Andres Freund <andres@2ndquadrant.com> writes:
> On 2014-01-13 15:19:06 -0500, Tom Lane wrote:
>> The important point is not just that it not damage the page, but that
>> it not log it as invalid. I concur that the right fix requires a
>> new operating mode for XLogReadBufferExtended, perhaps RBM_NORMAL_ZERO_OK.
>> I think the spec for this should be that if the page doesn't exist or
>> contains zeroes, we return InvalidBuffer without logging the page number
>> as invalid. The doesn't-exist case is justified by the expectation that
>> there will be a later RBM_NORMAL call for a larger page number, which will
>> result in a suitable complaint if the page range isn't there.
> That's a sensible way to go, yes. But I wonder if we wouldn't end up
> with less complicated code if we added a variant of ReadBuffer that only
> returns a buffer from cache if already present in s_b.
That sounds rather invasive to me, and more to the point it requires
fooling with code that doesn't have anything to do with WAL replay.

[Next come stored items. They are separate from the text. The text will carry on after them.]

Variable date_parse : ustring -> option Z.
Variable local_year local_month local_day : Z -> Z.

Abbreviation parse_item := (BlogManager.parseItem date_parse local_year local_month local_day).
Abbreviation parse_feed := (BlogManager.parseRssXml date_parse local_year local_month local_day).

Lemma parseRssXml_take items : parse_feed items = map parse_item (take 6 items).
Proof.
  unfold BlogManager.parseRssXml, maxPosts.
  destruct (Nat.le_ge_cases (length items) 6) as [Hle|Hge].
  - rewrite Nat.min_l by done. by rewrite !take_ge by lia.
  - by rewrite Nat.min_r by done.
Qed.

Lemma post_key_parseItem items1 items2 :
  map item_key items1 = map item_key items2 ->
  map post_key (map parse_item items1) = map post_key (map parse_item items2).
Proof.
  revert items2. induction items1 as [|i1 rest1 IH]; intros [|i2 rest2] Hkeys;
    try discriminate Hkeys; [reflexivity|].
  cbn [map] in *. injection Hkeys as Htitle Hdate Hrest.
  rewrite (IH rest2 Hrest). f_equal.
  unfold post_key, BlogManager.parseItem. cbn [title date].
  by rewrite Htitle, Hdate.
Qed.

(** X29. A feed whose first six items keep their titles and publication
    dates is not seen as an update: [arePostsEqual] judges the posts parsed
    from it equal to those parsed from the earlier feed, whatever changed in
    descriptions, links or categories, or beyond the sixth item. *)
Theorem unchanged_titles_and_dates_are_no_update items1 items2 :
  map item_key (take 6 items1) = map item_key (take 6 items2) ->
  arePostsEqual (Some (parse_feed items1)) (Some (parse_feed items2)) = true.
Proof.
  intros Hkeys. rewrite !parseRssXml_take. cbn [arePostsEqual].
  assert (Hlen : length (take 6 items1) = length (take 6 items2)).
  { by rewrite <- (length_map item_key (take 6 items1)), Hkeys, length_map. }
  rewrite !length_map, Hlen, Nat.eqb_refl. cbn [negb].
  apply same_titles_and_dates_keys; [by rewrite !length_map|].
  by apply post_key_parseItem.
Qed.

End FeedUpdates.

Lemma cache_round_trip_within_expiry_witness :
  BlogManager.getCachedData empty_cache_parse 1801000 empty_cache_stored
  = (Returned (Some (BlogManager.CachedPosts [])), empty_cache_stored).
Proof.
  apply (cache_round_trip_within_expiry empty_cache_stringify empty_cache_parse
           [] 1000 1801000 (StateManager.fresh ∅)).
  - discriminate.
  - reflexivity.
  - lia.
Defined.

Lemma cache_expires_after_half_an_hour_witness :
  outcome (BlogManager.getCachedData empty_cache_parse 1801001) empty_cache_stored
  = Returned None
  /\ localStorage (exec (BlogManager.getCachedData empty_cache_parse 1801001)
                     empty_cache_stored) !! BlogManager.cacheKey = None
  /\ new_effects empty_cache_stored
       (exec (BlogManager.getCachedData empty_cache_parse 1801001) empty_cache_stored)
     = [StorageRemove BlogManager.cacheKey].
Proof.
  apply (cache_expires_after_half_an_hour empty_cache_stringify empty_cache_parse
           [] 1000 1801001 (StateManager.fresh ∅)).
  - discriminate.
  - reflexivity.
  - lia.
Defined.

Lemma recent_cache_is_served_witness :
  exists data,
    BlogManager.getCachedData empty_cache_parse 61000 empty_cache_stored
    = (Returned (Some data), empty_cache_stored).
Proof.
  apply (recent_cache_is_served empty_cache_parse 2 61000 empty_cache_stored).
  - lia.
  - vm_compute. reflexivity.
Defined.

Lemma unchanged_titles_and_dates_are_no_update_witness :
  BlogManager.arePostsEqual
    (Some (EpochHost.parseRssXml [EpochHost.undated]))
    (Some (EpochHost.parseRssXml
             [BlogManager.mkItem (Some (BlogManager.lit "Post")) None
                (Some (BlogManager.lit "rewritten")) None [BlogManager.lit "dev"]]))
  = true.
Proof.
  apply (unchanged_titles_and_dates_are_no_update
           EpochHost.parse EpochHost.year EpochHost.month EpochHost.day).
  reflexivity.
Defined.
(** C4, as amended: on a route /chat/x whose path contains neither
    "/chat/new" nor "/chat/temp-", the effect sets the Dify conversation id
    to x and looks the conversation up by that external id; when a record is
    found the database id becomes its id and the conversation app id its
    app_id (null when it has none), and when no record is found or the
    lookup fails both become null.  On /chat/new and on any path containing
    "/chat/temp-" the three ids are reset to null. *)
Theorem route_effect_resolves_conversation_ids (o : Outside) (h : Hook) (p : string) :
  currentPathname o = Some p ->
  (forall x : string,
     p = ("/chat/" ++ x)%string ->
     includes p "/chat/new" = false ->
     includes p "/chat/temp-" = false ->
     difyConversationId (route_effect o h) = Some x
     /\ trace (route_effect o h)
        = trace h ++ [call_getConversationByExternalId x]
     /\ match getConversationByExternalId o x with
        | Resolved (success (Some c)) =>
            dbConversationUUID (route_effect o h) = Some (conversation_uuid c)
            /\ conversationAppId (route_effect o h)
               = (if given (app_id c) then app_id c else None)
        | _ =>
            dbConversationUUID (route_effect o h) = None
            /\ conversationAppId (route_effect o h) = None
        end)
  /\ (p = "/chat/new" \/ includes p "/chat/temp-" = true ->
      difyConversationId (route_effect o h) = None
      /\ dbConversationUUID (route_effect o h) = None
      /\ conversationAppId (route_effect o h) = None).
Proof.
  intros Hpath. split.
  - intros x -> Hnew Htemp. unfold route_effect. rewrite Hpath, Hnew, Htemp.
    replace (nonempty ("/chat/" ++ x)%string
             && startsWith ("/chat/" ++ x)%string "/chat/"
             && negb false && negb false)%bool with true
      by (cbn; now destruct x).
    rewrite remove_chat_prefix.
    destruct (getConversationByExternalId o x) as [[[c|]|e]|e];
      try (repeat split; reflexivity).
    destruct (given (app_id c)); repeat split; reflexivity.
  - intros Hreset. unfold route_effect. rewrite Hpath.
    destruct Hreset as [->|Htemp].
    + repeat split; reflexivity.
    + rewrite Htemp.
      replace (nonempty p && startsWith p "/chat/" && negb (includes p "/chat/new")
               && negb true)%bool with false
        by (cbn; now rewrite !andb_false_r).
      replace (nonempty p) with true.
      * rewrite orb_true_r. repeat split; reflexivity.
      * destruct p; [discriminate Htemp|reflexivity].
Qed.
(** * IEEE_PES_GTD_case_study.py: the flexibility table built by [test_case4]

    The script loads the CIGRE medium-voltage template network of pandapower,
    edits a few of its tables and appends the [flexibility] table, one row per
    flexibility provisioning unit (FPU).  The embedding below follows the
    script statement by statement.

    - Numbers are IEEE-754 binary64 values, as numpy and pandas hold them:
      [spec_float] with the operations [SF64add], [SF64mul], ... of the
      standard library, which compute the correctly rounded results.
    - A pandas table is a list of rows, each device row paired with its index
      label; a cell that was never assigned (NaN in pandas) is [None].
    - numpy's global random generator is explicit state; pandas failures
      (a list of the wrong length, a missing label) are raised as [exn].
    - The chained assignments of the script ([df[col].loc[...] = v],
      [df[col][mask] *= c]) write through to the table, which is how the
      pandas releases of the script's time (before copy-on-write) ran it.
    - numpy and pandapower are not part of the repository: numpy is the
      interface [NumPy], the template network a section variable. *)

From Stdlib Require Import ZArith String List Bool Lia Floats.
Import ListNotations.
#[local] Set Warnings "-inexact-float".
#[local] Open Scope string_scope.
#[local] Open Scope list_scope.

(** ** binary64 arithmetic *)

Definition float64 : Type := spec_float.

(** A Python float literal, and a Python int where numpy converts it. *)
Definition lit (x : PrimFloat.float) : float64 := Prim2SF x.
Definition of_int (z : Z) : float64 := binary_normalize prec emax z 0 false.

Declare Scope f64_scope.
Delimit Scope f64_scope with f64.
Bind Scope f64_scope with float64.
Infix "+" := SF64add : f64_scope.
Infix "-" := SF64sub : f64_scope.
Infix "*" := SF64mul : f64_scope.
Infix "/" := SF64div : f64_scope.
Notation "- x" := (SFopp x) : f64_scope.
Notation "x <= y" := (SFleb x y = true) : f64_scope.
Notation "x < y" := (SFltb x y = true) : f64_scope.
Notation "x <= y <= z" := (SFleb x y = true /\ SFleb y z = true) : f64_scope.

(** Syntactic equality of two binary64 values, as a boolean. *)
Definition float64_eqb (x y : float64) : bool :=
  match x, y with
  | S754_zero s, S754_zero s' => Bool.eqb s s'
  | S754_infinity s, S754_infinity s' => Bool.eqb s s'
  | S754_nan, S754_nan => true
  | S754_finite s m e, S754_finite s' m' e' =>
      Bool.eqb s s' && Pos.eqb m m' && Z.eqb e e'
  | _, _ => false
  end.

(** The values at or above zero, and those strictly above. *)
Definition nonneg_shape (x : float64) : Prop :=
  match x with
  | S754_zero _ | S754_finite false _ _ | S754_infinity false => True
  | _ => False
  end.
Definition pos_shape (x : float64) : Prop :=
  match x with
  | S754_finite false _ _ | S754_infinity false => True
  | _ => False
  end.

> I started to prototype something like RBM_NORMAL_ZERO_OK shortly after
> Heikki's message and it seems to quickly turn a bit ugly because the
> surrounding code isn't really ready to deal with not returning a
> buffer. And for the purpose of that redo routine, that'd actually be
> better.
It looks easy enough to me to support the desired behavior in
XLogReadBufferExtended. I wasn't planning to support it in ReadBuffer
itself. (Probably the path of least resistance is to define it as meaning
the same thing as RBM_NORMAL, so far as bufmgr.c is concerned.)